Summer of '69, Atlantic City, Texas and Pacific Aves. Beat up old Victorian home, missing the top step of the tall staircase into the house, third floor, crummy apartment, gorgeous surfer dude, Marty King, whom I met because he was surfing just outside the boardwalk arcade where I worked selling popcorn and slush. He said, "Listen to this. It's the best album ever recorded," and played the 9-minute, "Sad Eyed Lady of the Lowlands" from "Blonde on Blonde."I closed my eyes to listen and my musical life changed forever as I learned what it felt like to be transformed by poetic lyrics with mesmerizing melody. Marty didn't talk much but we stayed up all night, that night and many to follow, culminating each with a 5AM trip to the AC Doughnut Shop to eat what they would bring out each day to get rid of when the fresh ones were ready. I would go home and sleep 'til 11 when I'd hit the beach before reporting to work at 4. Marty never seemed to sleep. It wasn't until a year later that I found out he was speeding daily that summer. I was just high on life, lust and music. Surfer dude is long gone. Dylan has stayed with me.
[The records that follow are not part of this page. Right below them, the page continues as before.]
(* ===== verification/ClientLife.v ===== *)
(** * The life of an [http_client]: one connection

    [HttpClient] is about any [Socket].  This file gives the one the client has,
    a [connector]: a descriptor that the constructor opens ([Descriptor.init])
    and [close] gives back, over a network that carries the bytes.  An entry for
    a number that is not open completes with [-EBADF], so its handler throws.
    A sequence of requests on one client is a list of calls. *)

From S2P Require Import Prelude ResultType Url StreamBuffer PicoHttp PicoEquiv HttpParser HttpClient Descriptor.
From stdpp Require Import gmap.

Definition EBADF : Z := 9.

(** ** The connector *)

Record connector (N : Type) := mk_connector { c_desc : descriptor; c_net : N }.
Arguments mk_connector {N}.
Arguments c_desc {N}.
Arguments c_net {N}.

(** [connector()]: a socket from the kernel. *)
Definition connector_init {N} (r : Z) (net : N) : connector N :=
  mk_connector (Descriptor.init r 0 descriptor_init).1 net.

(** The kernel knows the descriptor of the object: no negative number is one. *)
Definition known {N} (c : connector N) : bool :=
  (0 <=? fd (c_desc c))%Z && bool_decide (fd (c_desc c) ∈ Descriptor.open (c_desc c)).

Section connector.
Context {N Addr : Type} `{!Socket N Addr}.

#[export] Instance connector_socket : Socket (connector N) Addr := {
  sk_recv n c :=
    if known c then let '(r, k) := sk_recv (Addr := Addr) n (c_net c) in (r, mk_connector (c_desc c) k)
    else (RecvError EBADF, c);
  sk_connect a c :=
    if known c then let '(r, k) := sk_connect a (c_net c) in (r, mk_connector (c_desc c) k)
    else (false, c);
  sk_send m c :=
    if known c then let '(r, k) := sk_send (Addr := Addr) m (c_net c) in (r, mk_connector (c_desc c) k)
    else (None, c);
  sk_close c := mk_connector (Descriptor.close (c_desc c)) (sk_close (Addr := Addr) (c_net c));
  sk_query := sk_query;
  sk_stream c := if known c then sk_stream (Addr := Addr) (c_net c) else []
}.

#[export] Instance connector_laws : SocketLaws N Addr -> SocketLaws (connector N) Addr.
Proof.
  intros L. split. intros n [d k] l [d' k'] Hn. cbn. destruct (known _) eqn:E; [|done].
  destruct (sk_recv n k) as [r k1] eqn:R. intros [= -> <- <-].
  unfold known in *. cbn in *. rewrite E. by apply sk_recv_ok.
Qed.

(** ** Sequences of requests *)

Section client.
Context {B : Type} `{!ReadBuffer B}.
Variable sse4_2 : bool.
Variable cpu : sse_unit.
Variable fuel : nat.
Abbreviation client := (http_client (B := B) (K := connector N)).

Record call := mk_call { c_method : http_method; c_url : list byte; c_body : list byte }.

Definition call_request (r : call) (c : client) :=
  request (Addr := Addr) sse4_2 cpu fuel (c_method r) (c_url r) (c_body r) c.

Fixpoint requests (l : list call) (c : client) : list (list net_event * reply) * client :=
  match l with
  | [] => ([], c)
  | r :: l => let '(t, a, c) := call_request r c in
              let '(out, c) := requests l c in ((t, a) :: out, c)
  end.

(** The answer to a call that never gets a connection. *)
Definition refusal (r : call) : reply :=
  if negb (match c_method r with post => true | _ => false end) &&
     negb (match c_body r with [] => true | _ => false end)
  then failure (bs "method error")
  else match ResultType.value (Url.parse (c_url r)) with
  | None => failure (bs "invalid url")
  | Some u =>
      if negb (bytes_eqb (proto u) (bs "http")) then failure (bs "unsupport protocal")
      else match sk_query (Addr := Addr) (K := N) (host u) with
           | None => failure (bs "invalid host name")
           | Some _ => failure (bs "host connection failed")
           end
  end.

(** A request that got a connection ends by closing it. *)
Definition reached (t : list (net_event (Addr := Addr))) : Prop := Closed ∈ t.

Lemma connect_unknown l (k : connector N) :
  known k = false -> HttpClient.connect (Addr := Addr) l k = (false, k).
Proof. intros H. induction l as [|a l IH]; [done|]. cbn. by rewrite H. Qed.

Lemma not_reached_connects h l : ~ reached (Query h :: List.map Connect l).
Proof.
  unfold reached. rewrite elem_of_cons. intros [[=] | H]. induction l as [|a l IH]; simpl in H.
  - by apply elem_of_nil in H.
  - apply elem_of_cons in H as [[=] | H]. by apply IH.
Qed.

Lemma request_unknown r (c : client) :
  known (m_tcp_client c) = false ->
  let '(t, a, c') := call_request r c in
  a = refusal r /\ ~ reached t /\ m_tcp_client c' = m_tcp_client c.
Proof.
  intros H. assert (Nil : ~ reached []) by apply not_elem_of_nil.
  unfold call_request, request, refusal. case_if; [done|].
  destruct (url_parse_shape (c_url r)) as [[u Eu] | [e Eu]]; rewrite Eu; [|done].
  cbn [is_error ResultType.value m_store m_iserr result_value].
  case_if; [done|]. cbn [sk_query connector_socket].
  destruct (sk_query (host u)) as [l|]; [|by split_and!; [| apply (not_reached_connects (host u) []) |]].
  rewrite (connect_unknown l (m_tcp_client c) H). split_and!; [done | apply not_reached_connects | done].
Qed.

(** A request that reached its connection leaves a descriptor no one knows. *)
Lemma request_spends r (c : client) :
  reached (call_request r c).1.1 -> known (m_tcp_client (call_request r c).2) = false.
Proof.
  assert (Nil : ~ reached []) by apply not_elem_of_nil.
  unfold call_request, request. case_if; [done|].
  destruct (url_parse_shape (c_url r)) as [[u Eu] | [e Eu]]; rewrite Eu; [|done].
  cbn [is_error ResultType.value m_store m_iserr result_value].
  case_if; [done|]. destruct (sk_query (host u)) as [l|].
  2: { intros H. by apply (not_reached_connects (host u) []) in H. }
  destruct (HttpClient.connect l (m_tcp_client c)) as [[] k] eqn:Ec.
  - by destruct (exchange _ _ _ _ _ _) as [[ev a] c'].
  - intros H. by apply not_reached_connects in H.
Qed.

Lemma requests_unknown l (c : client) j r :
  known (m_tcp_client c) = false -> l !! j = Some r ->
  exists t, (requests l c).1 !! j = Some (t, refusal r) /\ ~ reached t.
Proof.
  revert c j. induction l as [|r0 l IH]; intros c j H Hj; [done|]. cbn [requests].
  pose proof (request_unknown r0 c H) as R.
  destruct (call_request r0 c) as [[t a] c'] eqn:E. destruct R as (-> & Ht & Hc).
  destruct (requests l c') as [out c''] eqn:E'. destruct j as [|j].
  - injection Hj as <-. by exists t.
  - destruct (IH c' j) as (t' & Hl & Hr); [by rewrite Hc | done|].
    exists t'. by rewrite E' in Hl.
Qed.

(** C25: an [http_client] serves one connection.  Its socket is made by the
    constructor, and a request that got through to a server closes it: in any
    sequence of calls on one client, every call after the first that reached a
    server is answered with an error, "host connection failed" when the call
    itself is well formed and its host is known, and reaches no server. *)
Theorem client_serves_once l (c : client) i j t a r :
  (requests l c).1 !! i = Some (t, a) -> reached t -> (i < j)%nat -> l !! j = Some r ->
  exists t', (requests l c).1 !! j = Some (t', refusal r) /\ ~ reached t'.
Proof.
  revert c i j. induction l as [|r0 l IH]; intros c i j Hi Ht Hij Hj; [done|].
  cbn [requests] in *. pose proof (request_spends r0 c) as S.
  destruct (call_request r0 c) as [[t0 a0] c'] eqn:E.
  destruct (requests l c') as [out c''] eqn:E'. destruct j as [|j]; [lia|]. destruct i as [|i].
  - injection Hi as -> ->. destruct (requests_unknown l c' j r (S Ht) Hj) as (t' & Hl & Hr).
    exists t'. by rewrite E' in Hl.
  - specialize (IH c' i j). rewrite E' in IH. apply IH; [done | done | lia | done].
Qed.
End client.
End connector.

(** ** Witness: two calls to a host that answers *)

Definition net_client : http_client (B := stream_buffer) (K := connector fake_socket) :=
  mk_client (connector_init 5 answer_socket) sb_init parser_init [].

Definition page : call := mk_call get (bs "http://example.org/a") [].

Lemma client_serves_once_witness :
  exists t', (requests (Addr := nat) false intrinsics 100 [page; page] net_client).1 !! 1
    = Some (t', failure (bs "host connection failed")) /\ ~ reached t'.
Proof.
  assert (E : refusal (N := fake_socket) (Addr := nat) page
              = failure (bs "host connection failed")) by (vm_compute; reflexivity).
  rewrite <- E.
  let o := eval vm_compute in
    ((requests (Addr := nat) false intrinsics 100 [page; page] net_client).1 !! 0) in
  match o with
  | Some (?t, ?a) =>
      apply (client_serves_once false intrinsics 100 [page; page] net_client 0 1 t a page)
  end.
  - vm_compute. reflexivity.
  - unfold reached. repeat first [apply list_elem_of_here | apply list_elem_of_further].
  - lia.
  - reflexivity.
Defined.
Marsha Rosenzweig Pincus said...

great vignette -- your comment gives me an idea doe an anthology!!!! memoirs and personal pieces about the ways dylan's songs intersected with people's lives.................

Right Mind Matters said...

I loved reading this piece, Marsha! I remember the first time I heard Dylan too and the major impact it made on me. My late Sixties weren't quite as extreme as yours, but enough to want to write about them some day too. Your style and openness definitely brought it all back home and made me want to read more!

Anonymous said...

Gooftmath Randy Moss Jersey Super Bowl
Gooftmath Randy Moss Super Bowl Jersey
ASSISKSLINC Walker Jersey

Anonymous said...

Gooftmath Haloti Ngata Jersey Super Bowl
Gooftmath Michael Crabtree Women' Jersey
ASSISKSLINC Nike Cary Williams Jersey

Anonymous said...

Gooftmath David Akers Women's Jersey
Gooftmath Leach Jersey
ASSISKSLINC NaVorro Bowman Women's Jersey

Anonymous said...

Gooftmath Joe Flacco Jersey Super Bowl
Gooftmath Ed Reed Jersey Super Bowl
ASSISKSLINC Mike Iupati Jersey Super Bowl

Anonymous said...

Gooftmath Michael Crabtree Women' Jersey
Gooftmath Randy Moss Super Bowl Jersey
ASSISKSLINC Justin Smith Jersey Super Bowl

Anonymous said...

Gooftmath Colin Kaepernick Women's Jersey
Gooftmath Patrick Willis Super Bowl Jersey
ASSISKSLINC Nike Alex Smith Jersey

Anonymous said...

What would we do without the presence of the excellent concepts you reveal on this website? Who has the perseverance to deal with essential topics for the health of common subscribers like me? I actually and my buddies are very blessed to have your site among the types we frequently visit. It is hoped you know how much we love your effort! Best wishes through us all.

Anonymous said...

buy cialis online cialis daily buy online - cialis reviews women

Anonymous said...

discount xanax xanax side effects muscle twitching - drug interactions between zoloft xanax

Anonymous said...

Now you can with your biannual needs and cope with a adducible checking a reckoning of in UK. [url=http://paydayloanshugs.co.uk]payday loans[/url] this is again and again de facto not even true and no checking scams are very Philistine. Just a post anachronistic cheque of the loaned add up and fee on Advance No Teletrack is Bermuda shorts termed $1500 starting $50. paydayuk Among these, payday loans are wedding expenses,8.